#### [About this exercise]
So that nothing is lost, write out all the lines below exactly.

#### [Stored data entries]

*** Block opens ***

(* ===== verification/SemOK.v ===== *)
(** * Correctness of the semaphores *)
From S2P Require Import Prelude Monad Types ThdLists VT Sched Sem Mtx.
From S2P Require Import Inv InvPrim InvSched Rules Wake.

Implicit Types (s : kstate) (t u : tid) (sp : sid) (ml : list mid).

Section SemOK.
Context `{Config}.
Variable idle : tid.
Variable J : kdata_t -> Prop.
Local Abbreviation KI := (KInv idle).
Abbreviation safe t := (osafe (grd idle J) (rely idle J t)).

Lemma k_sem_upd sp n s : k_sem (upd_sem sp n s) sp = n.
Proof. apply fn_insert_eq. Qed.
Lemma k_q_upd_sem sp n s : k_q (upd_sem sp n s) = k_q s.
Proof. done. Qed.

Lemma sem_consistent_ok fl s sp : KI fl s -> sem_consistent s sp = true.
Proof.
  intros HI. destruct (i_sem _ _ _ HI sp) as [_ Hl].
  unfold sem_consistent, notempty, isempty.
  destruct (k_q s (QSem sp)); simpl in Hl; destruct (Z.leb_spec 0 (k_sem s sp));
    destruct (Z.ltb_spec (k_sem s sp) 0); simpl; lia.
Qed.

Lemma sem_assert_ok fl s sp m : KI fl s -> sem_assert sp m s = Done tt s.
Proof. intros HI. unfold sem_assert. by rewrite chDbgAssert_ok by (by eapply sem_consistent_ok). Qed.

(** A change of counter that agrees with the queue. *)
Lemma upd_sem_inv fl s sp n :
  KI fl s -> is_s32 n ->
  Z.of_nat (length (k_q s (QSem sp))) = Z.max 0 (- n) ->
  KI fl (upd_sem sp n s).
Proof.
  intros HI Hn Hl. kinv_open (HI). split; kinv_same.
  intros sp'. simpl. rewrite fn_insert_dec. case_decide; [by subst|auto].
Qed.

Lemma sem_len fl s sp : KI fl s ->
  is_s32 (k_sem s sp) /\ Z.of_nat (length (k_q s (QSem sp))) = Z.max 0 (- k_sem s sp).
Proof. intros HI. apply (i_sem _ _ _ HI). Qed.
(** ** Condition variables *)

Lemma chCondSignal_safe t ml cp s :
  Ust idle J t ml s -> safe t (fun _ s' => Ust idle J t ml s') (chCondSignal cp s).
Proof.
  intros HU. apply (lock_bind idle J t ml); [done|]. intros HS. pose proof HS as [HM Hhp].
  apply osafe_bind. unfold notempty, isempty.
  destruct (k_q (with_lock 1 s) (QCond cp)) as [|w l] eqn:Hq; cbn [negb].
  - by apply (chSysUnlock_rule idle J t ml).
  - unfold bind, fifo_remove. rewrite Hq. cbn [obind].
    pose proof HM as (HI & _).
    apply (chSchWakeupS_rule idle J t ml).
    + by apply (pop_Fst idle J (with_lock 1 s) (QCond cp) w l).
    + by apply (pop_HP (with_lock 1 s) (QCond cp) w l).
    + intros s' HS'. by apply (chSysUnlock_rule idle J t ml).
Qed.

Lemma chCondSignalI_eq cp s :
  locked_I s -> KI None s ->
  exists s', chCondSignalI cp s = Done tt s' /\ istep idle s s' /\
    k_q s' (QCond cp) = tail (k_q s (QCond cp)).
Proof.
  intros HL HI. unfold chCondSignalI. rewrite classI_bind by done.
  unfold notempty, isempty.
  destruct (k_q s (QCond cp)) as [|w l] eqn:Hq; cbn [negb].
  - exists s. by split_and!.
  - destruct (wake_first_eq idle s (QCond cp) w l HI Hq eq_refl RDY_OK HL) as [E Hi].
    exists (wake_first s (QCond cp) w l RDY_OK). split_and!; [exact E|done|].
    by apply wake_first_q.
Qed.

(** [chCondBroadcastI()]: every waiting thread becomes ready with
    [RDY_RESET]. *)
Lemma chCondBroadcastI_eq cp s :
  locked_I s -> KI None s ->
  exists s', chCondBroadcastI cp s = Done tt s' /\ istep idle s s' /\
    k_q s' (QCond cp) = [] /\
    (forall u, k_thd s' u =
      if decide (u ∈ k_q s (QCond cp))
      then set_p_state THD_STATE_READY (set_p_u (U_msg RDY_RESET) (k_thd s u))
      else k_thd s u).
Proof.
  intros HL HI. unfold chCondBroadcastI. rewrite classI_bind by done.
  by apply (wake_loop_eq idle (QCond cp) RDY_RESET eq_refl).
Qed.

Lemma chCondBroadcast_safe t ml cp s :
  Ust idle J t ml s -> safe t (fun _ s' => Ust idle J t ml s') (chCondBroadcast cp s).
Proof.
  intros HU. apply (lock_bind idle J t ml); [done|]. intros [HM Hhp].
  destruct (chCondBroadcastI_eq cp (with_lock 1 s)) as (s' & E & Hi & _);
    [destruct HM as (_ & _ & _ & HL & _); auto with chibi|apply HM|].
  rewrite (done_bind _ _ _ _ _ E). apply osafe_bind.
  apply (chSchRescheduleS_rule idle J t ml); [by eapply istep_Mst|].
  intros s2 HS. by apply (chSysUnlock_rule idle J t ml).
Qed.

*** Block closes ***

#### [Finished task]
(* ===== verification/SemOK.v ===== *)
(** * Correctness of the semaphores *)
From S2P Require Import Prelude Monad Types ThdLists VT Sched Sem Mtx.
From S2P Require Import Inv InvPrim InvSched Rules Wake.

Implicit Types (s : kstate) (t u : tid) (sp : sid) (ml : list mid).

Section SemOK.
Context `{Config}.
Variable idle : tid.
Variable J : kdata_t -> Prop.
Local Abbreviation KI := (KInv idle).
Abbreviation safe t := (osafe (grd idle J) (rely idle J t)).

Lemma k_sem_upd sp n s : k_sem (upd_sem sp n s) sp = n.
Proof. apply fn_insert_eq. Qed.
Lemma k_q_upd_sem sp n s : k_q (upd_sem sp n s) = k_q s.
Proof. done. Qed.

Lemma sem_consistent_ok fl s sp : KI fl s -> sem_consistent s sp = true.
Proof.
  intros HI. destruct (i_sem _ _ _ HI sp) as [_ Hl].
  unfold sem_consistent, notempty, isempty.
  destruct (k_q s (QSem sp)); simpl in Hl; destruct (Z.leb_spec 0 (k_sem s sp));
    destruct (Z.ltb_spec (k_sem s sp) 0); simpl; lia.
Qed.

Lemma sem_assert_ok fl s sp m : KI fl s -> sem_assert sp m s = Done tt s.
Proof. intros HI. unfold sem_assert. by rewrite chDbgAssert_ok by (by eapply sem_consistent_ok). Qed.

(** A change of counter that agrees with the queue. *)
Lemma upd_sem_inv fl s sp n :
  KI fl s -> is_s32 n ->
  Z.of_nat (length (k_q s (QSem sp))) = Z.max 0 (- n) ->
  KI fl (upd_sem sp n s).
Proof.
  intros HI Hn Hl. kinv_open (HI). split; kinv_same.
  intros sp'. simpl. rewrite fn_insert_dec. case_decide; [by subst|auto].
Qed.

Lemma sem_len fl s sp : KI fl s ->
  is_s32 (k_sem s sp) /\ Z.of_nat (length (k_q s (QSem sp))) = Z.max 0 (- k_sem s sp).
Proof. intros HI. apply (i_sem _ _ _ HI). Qed.
(** ** Condition variables *)

Lemma chCondSignal_safe t ml cp s :
  Ust idle J t ml s -> safe t (fun _ s' => Ust idle J t ml s') (chCondSignal cp s).
Proof.
  intros HU. apply (lock_bind idle J t ml); [done|]. intros HS. pose proof HS as [HM Hhp].
  apply osafe_bind. unfold notempty, isempty.
  destruct (k_q (with_lock 1 s) (QCond cp)) as [|w l] eqn:Hq; cbn [negb].
  - by apply (chSysUnlock_rule idle J t ml).
  - unfold bind, fifo_remove. rewrite Hq. cbn [obind].
    pose proof HM as (HI & _).
    apply (chSchWakeupS_rule idle J t ml).
    + by apply (pop_Fst idle J (with_lock 1 s) (QCond cp) w l).
    + by apply (pop_HP (with_lock 1 s) (QCond cp) w l).
    + intros s' HS'. by apply (chSysUnlock_rule idle J t ml).
Qed.

Lemma chCondSignalI_eq cp s :
  locked_I s -> KI None s ->
  exists s', chCondSignalI cp s = Done tt s' /\ istep idle s s' /\
    k_q s' (QCond cp) = tail (k_q s (QCond cp)).
Proof.
  intros HL HI. unfold chCondSignalI. rewrite classI_bind by done.
  unfold notempty, isempty.
  destruct (k_q s (QCond cp)) as [|w l] eqn:Hq; cbn [negb].
  - exists s. by split_and!.
  - destruct (wake_first_eq idle s (QCond cp) w l HI Hq eq_refl RDY_OK HL) as [E Hi].
    exists (wake_first s (QCond cp) w l RDY_OK). split_and!; [exact E|done|].
    by apply wake_first_q.
Qed.

(** [chCondBroadcastI()]: every waiting thread becomes ready with
    [RDY_RESET]. *)
Lemma chCondBroadcastI_eq cp s :
  locked_I s -> KI None s ->
  exists s', chCondBroadcastI cp s = Done tt s' /\ istep idle s s' /\
    k_q s' (QCond cp) = [] /\
    (forall u, k_thd s' u =
      if decide (u ∈ k_q s (QCond cp))
      then set_p_state THD_STATE_READY (set_p_u (U_msg RDY_RESET) (k_thd s u))
      else k_thd s u).
Proof.
  intros HL HI. unfold chCondBroadcastI. rewrite classI_bind by done.
  by apply (wake_loop_eq idle (QCond cp) RDY_RESET eq_refl).
Qed.

Lemma chCondBroadcast_safe t ml cp s :
  Ust idle J t ml s -> safe t (fun _ s' => Ust idle J t ml s') (chCondBroadcast cp s).
Proof.
  intros HU. apply (lock_bind idle J t ml); [done|]. intros [HM Hhp].
  destruct (chCondBroadcastI_eq cp (with_lock 1 s)) as (s' & E & Hi & _);
    [destruct HM as (_ & _ & _ & HL & _); auto with chibi|apply HM|].
  rewrite (done_bind _ _ _ _ _ E). apply osafe_bind.
  apply (chSchRescheduleS_rule idle J t ml); [by eapply istep_Mst|].
  intros s2 HS. by apply (chSysUnlock_rule idle J t ml).
Qed.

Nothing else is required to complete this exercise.